**Saved entries**
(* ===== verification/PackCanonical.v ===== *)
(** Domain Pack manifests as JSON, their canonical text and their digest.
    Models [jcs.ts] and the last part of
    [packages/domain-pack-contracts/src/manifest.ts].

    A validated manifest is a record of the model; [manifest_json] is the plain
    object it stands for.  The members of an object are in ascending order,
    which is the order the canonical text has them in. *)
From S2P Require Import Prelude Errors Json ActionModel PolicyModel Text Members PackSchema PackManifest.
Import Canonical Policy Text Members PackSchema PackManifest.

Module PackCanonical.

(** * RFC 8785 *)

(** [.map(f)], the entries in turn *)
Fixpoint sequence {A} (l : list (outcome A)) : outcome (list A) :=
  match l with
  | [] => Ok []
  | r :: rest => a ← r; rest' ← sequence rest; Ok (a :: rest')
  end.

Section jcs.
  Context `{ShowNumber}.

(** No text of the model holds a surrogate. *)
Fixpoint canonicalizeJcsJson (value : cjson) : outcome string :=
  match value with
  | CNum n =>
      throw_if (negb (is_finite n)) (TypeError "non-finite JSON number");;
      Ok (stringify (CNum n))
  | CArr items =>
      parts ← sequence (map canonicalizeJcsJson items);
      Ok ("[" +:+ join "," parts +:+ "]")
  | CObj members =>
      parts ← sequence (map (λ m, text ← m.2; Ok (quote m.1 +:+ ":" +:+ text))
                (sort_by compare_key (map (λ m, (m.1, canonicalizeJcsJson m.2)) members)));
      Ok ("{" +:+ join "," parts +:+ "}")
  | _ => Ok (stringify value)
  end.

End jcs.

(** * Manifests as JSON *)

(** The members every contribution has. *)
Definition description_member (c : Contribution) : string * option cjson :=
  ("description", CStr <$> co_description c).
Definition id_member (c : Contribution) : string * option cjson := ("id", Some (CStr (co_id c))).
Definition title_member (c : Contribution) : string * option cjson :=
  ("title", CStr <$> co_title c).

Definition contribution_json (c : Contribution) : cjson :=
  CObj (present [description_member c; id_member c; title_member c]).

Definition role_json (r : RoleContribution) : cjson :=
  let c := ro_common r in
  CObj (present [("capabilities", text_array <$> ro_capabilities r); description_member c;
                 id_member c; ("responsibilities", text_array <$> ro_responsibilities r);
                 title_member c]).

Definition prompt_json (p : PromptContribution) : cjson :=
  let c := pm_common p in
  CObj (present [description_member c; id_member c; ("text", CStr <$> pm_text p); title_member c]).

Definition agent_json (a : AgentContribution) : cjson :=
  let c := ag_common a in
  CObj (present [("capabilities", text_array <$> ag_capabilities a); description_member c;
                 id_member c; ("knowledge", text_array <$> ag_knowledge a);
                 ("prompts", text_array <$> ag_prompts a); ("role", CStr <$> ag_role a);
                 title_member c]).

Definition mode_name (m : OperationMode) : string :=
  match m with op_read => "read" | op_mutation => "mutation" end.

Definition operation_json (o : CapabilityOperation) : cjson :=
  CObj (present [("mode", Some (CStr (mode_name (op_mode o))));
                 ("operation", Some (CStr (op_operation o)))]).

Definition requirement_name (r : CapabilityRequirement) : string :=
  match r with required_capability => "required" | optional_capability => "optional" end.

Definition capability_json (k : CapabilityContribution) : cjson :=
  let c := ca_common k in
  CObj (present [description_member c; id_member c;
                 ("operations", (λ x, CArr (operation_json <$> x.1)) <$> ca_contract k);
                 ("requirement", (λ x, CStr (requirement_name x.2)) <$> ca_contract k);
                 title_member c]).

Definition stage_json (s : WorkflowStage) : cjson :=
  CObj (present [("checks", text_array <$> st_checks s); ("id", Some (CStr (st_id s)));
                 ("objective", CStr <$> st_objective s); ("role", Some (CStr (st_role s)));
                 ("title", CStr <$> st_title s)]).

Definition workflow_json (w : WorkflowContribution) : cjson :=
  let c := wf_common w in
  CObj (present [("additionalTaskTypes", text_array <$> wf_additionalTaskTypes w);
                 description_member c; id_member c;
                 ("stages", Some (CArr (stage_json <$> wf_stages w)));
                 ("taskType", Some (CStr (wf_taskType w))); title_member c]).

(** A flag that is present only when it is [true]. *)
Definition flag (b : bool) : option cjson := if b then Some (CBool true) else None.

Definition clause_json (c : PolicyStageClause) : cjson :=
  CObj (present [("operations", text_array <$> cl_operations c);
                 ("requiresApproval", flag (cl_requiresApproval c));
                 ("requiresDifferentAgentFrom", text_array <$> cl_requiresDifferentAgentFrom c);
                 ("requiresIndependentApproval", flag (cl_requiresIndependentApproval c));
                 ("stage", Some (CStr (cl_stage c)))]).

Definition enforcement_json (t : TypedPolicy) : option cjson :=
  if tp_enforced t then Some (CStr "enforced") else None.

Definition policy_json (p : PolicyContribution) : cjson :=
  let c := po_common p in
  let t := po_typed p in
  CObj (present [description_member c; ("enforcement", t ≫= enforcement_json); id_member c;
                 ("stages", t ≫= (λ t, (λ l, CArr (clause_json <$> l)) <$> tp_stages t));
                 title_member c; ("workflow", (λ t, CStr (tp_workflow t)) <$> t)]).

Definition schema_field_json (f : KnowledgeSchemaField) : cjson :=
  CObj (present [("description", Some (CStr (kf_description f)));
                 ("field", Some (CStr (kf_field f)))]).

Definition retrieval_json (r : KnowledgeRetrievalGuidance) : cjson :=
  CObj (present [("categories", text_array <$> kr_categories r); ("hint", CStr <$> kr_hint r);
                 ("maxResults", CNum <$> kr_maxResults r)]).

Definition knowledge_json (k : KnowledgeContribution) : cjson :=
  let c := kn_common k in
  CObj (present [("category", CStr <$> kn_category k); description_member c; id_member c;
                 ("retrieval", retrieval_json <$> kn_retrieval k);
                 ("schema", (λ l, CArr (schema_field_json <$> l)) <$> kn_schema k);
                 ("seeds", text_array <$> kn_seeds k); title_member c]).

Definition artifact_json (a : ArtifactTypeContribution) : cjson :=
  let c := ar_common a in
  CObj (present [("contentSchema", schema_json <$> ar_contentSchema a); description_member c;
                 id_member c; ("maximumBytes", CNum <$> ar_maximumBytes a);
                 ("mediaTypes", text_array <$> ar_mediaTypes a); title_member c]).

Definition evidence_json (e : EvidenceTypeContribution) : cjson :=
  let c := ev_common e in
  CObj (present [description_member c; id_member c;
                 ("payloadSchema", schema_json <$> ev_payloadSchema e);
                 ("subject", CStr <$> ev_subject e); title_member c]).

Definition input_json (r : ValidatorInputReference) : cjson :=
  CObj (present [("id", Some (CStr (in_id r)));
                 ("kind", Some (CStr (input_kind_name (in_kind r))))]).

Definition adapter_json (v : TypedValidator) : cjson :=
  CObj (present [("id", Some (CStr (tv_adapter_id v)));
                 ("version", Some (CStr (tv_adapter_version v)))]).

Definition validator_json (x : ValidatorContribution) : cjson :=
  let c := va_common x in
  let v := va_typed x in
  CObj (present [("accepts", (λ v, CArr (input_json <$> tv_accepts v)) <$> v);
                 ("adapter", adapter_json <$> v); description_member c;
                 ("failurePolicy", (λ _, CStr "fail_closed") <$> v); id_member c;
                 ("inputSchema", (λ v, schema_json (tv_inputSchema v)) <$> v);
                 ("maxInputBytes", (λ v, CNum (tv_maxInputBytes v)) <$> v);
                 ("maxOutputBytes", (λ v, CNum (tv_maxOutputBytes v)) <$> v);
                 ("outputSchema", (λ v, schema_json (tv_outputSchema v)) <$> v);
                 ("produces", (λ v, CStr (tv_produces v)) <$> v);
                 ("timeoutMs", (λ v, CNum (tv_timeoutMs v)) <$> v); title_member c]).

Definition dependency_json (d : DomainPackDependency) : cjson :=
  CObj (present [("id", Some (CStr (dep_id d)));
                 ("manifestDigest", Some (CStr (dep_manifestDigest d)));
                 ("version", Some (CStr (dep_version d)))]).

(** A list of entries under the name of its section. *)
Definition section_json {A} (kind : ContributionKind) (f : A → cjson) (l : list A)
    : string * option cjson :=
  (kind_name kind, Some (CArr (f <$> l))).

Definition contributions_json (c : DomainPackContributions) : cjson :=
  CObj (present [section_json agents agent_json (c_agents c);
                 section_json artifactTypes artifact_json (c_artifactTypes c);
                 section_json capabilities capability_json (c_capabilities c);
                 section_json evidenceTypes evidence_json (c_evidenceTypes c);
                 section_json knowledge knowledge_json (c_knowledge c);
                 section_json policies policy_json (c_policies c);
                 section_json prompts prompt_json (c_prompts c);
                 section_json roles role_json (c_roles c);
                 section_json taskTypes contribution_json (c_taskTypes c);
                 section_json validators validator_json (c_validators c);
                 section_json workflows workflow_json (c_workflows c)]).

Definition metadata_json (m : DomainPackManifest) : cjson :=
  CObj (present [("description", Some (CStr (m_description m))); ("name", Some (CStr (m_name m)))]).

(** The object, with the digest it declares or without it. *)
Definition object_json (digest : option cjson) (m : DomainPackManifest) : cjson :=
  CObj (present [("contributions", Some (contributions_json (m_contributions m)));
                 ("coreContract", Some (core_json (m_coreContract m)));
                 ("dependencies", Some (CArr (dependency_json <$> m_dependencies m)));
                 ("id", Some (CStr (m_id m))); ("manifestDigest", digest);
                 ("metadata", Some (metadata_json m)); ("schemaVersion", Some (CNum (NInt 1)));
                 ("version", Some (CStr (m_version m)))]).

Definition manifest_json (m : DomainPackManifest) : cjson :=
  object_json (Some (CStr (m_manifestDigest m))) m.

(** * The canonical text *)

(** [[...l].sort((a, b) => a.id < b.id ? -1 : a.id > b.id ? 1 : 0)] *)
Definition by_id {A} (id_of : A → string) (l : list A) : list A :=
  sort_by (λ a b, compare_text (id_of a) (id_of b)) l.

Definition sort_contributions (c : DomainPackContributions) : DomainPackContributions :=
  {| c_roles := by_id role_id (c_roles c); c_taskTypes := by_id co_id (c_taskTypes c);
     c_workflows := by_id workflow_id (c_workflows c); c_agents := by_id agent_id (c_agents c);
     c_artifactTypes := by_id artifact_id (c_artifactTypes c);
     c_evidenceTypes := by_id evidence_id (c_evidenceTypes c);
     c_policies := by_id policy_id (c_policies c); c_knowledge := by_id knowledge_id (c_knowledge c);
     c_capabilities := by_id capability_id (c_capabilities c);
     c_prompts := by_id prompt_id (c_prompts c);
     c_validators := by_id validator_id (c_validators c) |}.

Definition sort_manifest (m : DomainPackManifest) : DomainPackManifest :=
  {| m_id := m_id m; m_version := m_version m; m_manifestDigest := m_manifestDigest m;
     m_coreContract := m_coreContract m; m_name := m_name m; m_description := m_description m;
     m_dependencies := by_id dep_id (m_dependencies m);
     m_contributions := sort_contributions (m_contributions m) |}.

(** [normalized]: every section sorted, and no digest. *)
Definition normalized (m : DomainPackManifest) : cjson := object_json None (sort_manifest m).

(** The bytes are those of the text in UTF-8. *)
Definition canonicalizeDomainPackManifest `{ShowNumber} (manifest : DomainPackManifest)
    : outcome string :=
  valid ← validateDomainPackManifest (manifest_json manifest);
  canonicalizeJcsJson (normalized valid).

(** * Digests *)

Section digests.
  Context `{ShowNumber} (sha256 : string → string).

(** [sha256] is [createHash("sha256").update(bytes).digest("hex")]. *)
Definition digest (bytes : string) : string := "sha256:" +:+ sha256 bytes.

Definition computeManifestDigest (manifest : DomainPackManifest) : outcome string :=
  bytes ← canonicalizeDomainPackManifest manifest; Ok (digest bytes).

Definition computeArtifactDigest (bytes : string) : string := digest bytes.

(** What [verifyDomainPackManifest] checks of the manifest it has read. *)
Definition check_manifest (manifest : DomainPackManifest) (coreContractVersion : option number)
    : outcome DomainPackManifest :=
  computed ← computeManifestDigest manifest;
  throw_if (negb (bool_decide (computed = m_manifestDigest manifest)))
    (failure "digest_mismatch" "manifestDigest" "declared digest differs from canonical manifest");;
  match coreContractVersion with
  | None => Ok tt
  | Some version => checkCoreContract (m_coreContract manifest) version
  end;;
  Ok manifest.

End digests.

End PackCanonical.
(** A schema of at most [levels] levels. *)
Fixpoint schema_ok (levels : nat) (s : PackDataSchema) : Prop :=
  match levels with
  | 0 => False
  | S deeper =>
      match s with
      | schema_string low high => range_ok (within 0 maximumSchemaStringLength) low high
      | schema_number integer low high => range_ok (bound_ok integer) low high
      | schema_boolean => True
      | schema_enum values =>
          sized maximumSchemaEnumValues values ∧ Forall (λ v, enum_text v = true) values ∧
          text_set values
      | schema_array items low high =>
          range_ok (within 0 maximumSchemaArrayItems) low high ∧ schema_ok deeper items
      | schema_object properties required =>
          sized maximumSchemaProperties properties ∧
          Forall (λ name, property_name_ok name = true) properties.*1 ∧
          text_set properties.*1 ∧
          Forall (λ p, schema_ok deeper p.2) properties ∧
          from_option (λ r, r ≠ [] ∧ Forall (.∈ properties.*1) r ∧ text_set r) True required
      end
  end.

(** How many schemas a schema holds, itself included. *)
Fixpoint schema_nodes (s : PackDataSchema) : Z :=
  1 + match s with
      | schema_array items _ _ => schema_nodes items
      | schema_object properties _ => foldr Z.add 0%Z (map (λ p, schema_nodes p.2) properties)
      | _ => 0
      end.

**Directions**
From the records above, print only the lines between the one holding "Definition capability_json (k" and the one holding "(CStr (st_id s)));", inclusive, exactly as they stand.

**Your solution**
Definition capability_json (k : CapabilityContribution) : cjson :=
  let c := ca_common k in
  CObj (present [description_member c; id_member c;
                 ("operations", (λ x, CArr (operation_json <$> x.1)) <$> ca_contract k);
                 ("requirement", (λ x, CStr (requirement_name x.2)) <$> ca_contract k);
                 title_member c]).

Definition stage_json (s : WorkflowStage) : cjson :=
  CObj (present [("checks", text_array <$> st_checks s); ("id", Some (CStr (st_id s)));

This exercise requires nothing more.